----- Available data

(* ===== verification/Interfaces.v ===== *)
(** * Interfaces between components

  What the client components rely on without depending on an implementation:
  the kernel heap ([mm/kheap.h]) and the service registry's close hook
  ([svc/svc_internal.h]).  Access to user memory is the interface of [Uaccess].
  [Kheap] and [Svc] give the implementations. *)
From S2P Require Import Prelude.

(** [kmalloc] returns 0 for NULL. *)
Class KernelHeap (H : Type) := { kmalloc : H -> Z -> Z * H; kfree : H -> Z -> H }.

(** A size the heap serves safely: rounded to 16 bytes and with its header, the
  object does not fill fresh pages to exactly 32 bytes before their end, where
  the heap reads a header nobody wrote ([Kheap.stale]).  No client of the
  kernel asks for such a size. *)
Definition clear_size (n : Z) : Prop := ~ (4016 < n mod 4096 <= 4032).

(** [inv L h]: the heap is sound and the objects at the addresses [L] are live.
  An allocation of less than the heap's 256 MiB fails or returns the address of
  a new object. *)
Class KernelHeapLaws (H : Type) `{KernelHeap H} (inv : gset Z -> H -> Prop) := {
  kmalloc_fresh : forall L h n, 0 < n < 2 ^ 28 -> clear_size n -> inv L h ->
    let '(a, h') := kmalloc h n in
    if a =? 0 then inv L h' else a ∉ L /\ inv ({[a]} ∪ L) h';
  kfree_inv : forall L h a, inv L h -> a ∈ L -> inv (L ∖ {[a]}) (kfree h a)
}.

(** [svc_on_endpoint_close] of the service registry. *)
Class CloseHook (S : Type) := { svc_on_endpoint_close : S -> Z -> Z -> S }.

(** A heap that never runs out, for demonstrations. *)
Definition bump_heap : KernelHeap Z := {| kmalloc h n := (h, h + Z.max n 1); kfree h _ := h |}.

Lemma bump_heap_laws : @KernelHeapLaws Z bump_heap (fun L h => 0 < h /\ forall a, a ∈ L -> a < h).
Proof.
  split.
  - intros L h n _ _ [Hp Hb]. cbn [kmalloc bump_heap]. destruct (Z.eqb_spec h 0); [lia|]. split_and!; [|lia|].
    + intros Hin. specialize (Hb _ Hin). lia.
    + intros a [->%elem_of_singleton|Ha]%elem_of_union; [lia|]. specialize (Hb _ Ha). lia.
  - intros L h a [Hp Hb] Ha. split; [done|]. intros x [Hx _]%elem_of_difference. by apply Hb.
Qed.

----------

■ Work task:
Nothing but the lines above from the one containing "(** A heap that" through the one containing "(Hb _ Ha). lia." should appear in the answer, each repeated exactly.

■ Worked solution:
(** A heap that never runs out, for demonstrations. *)
Definition bump_heap : KernelHeap Z := {| kmalloc h n := (h, h + Z.max n 1); kfree h _ := h |}.

Lemma bump_heap_laws : @KernelHeapLaws Z bump_heap (fun L h => 0 < h /\ forall a, a ∈ L -> a < h).
Proof.
  split.
  - intros L h n _ _ [Hp Hb]. cbn [kmalloc bump_heap]. destruct (Z.eqb_spec h 0); [lia|]. split_and!; [|lia|].
    + intros Hin. specialize (Hb _ Hin). lia.
    + intros a [->%elem_of_singleton|Ha]%elem_of_union; [lia|]. specialize (Hb _ Ha). lia.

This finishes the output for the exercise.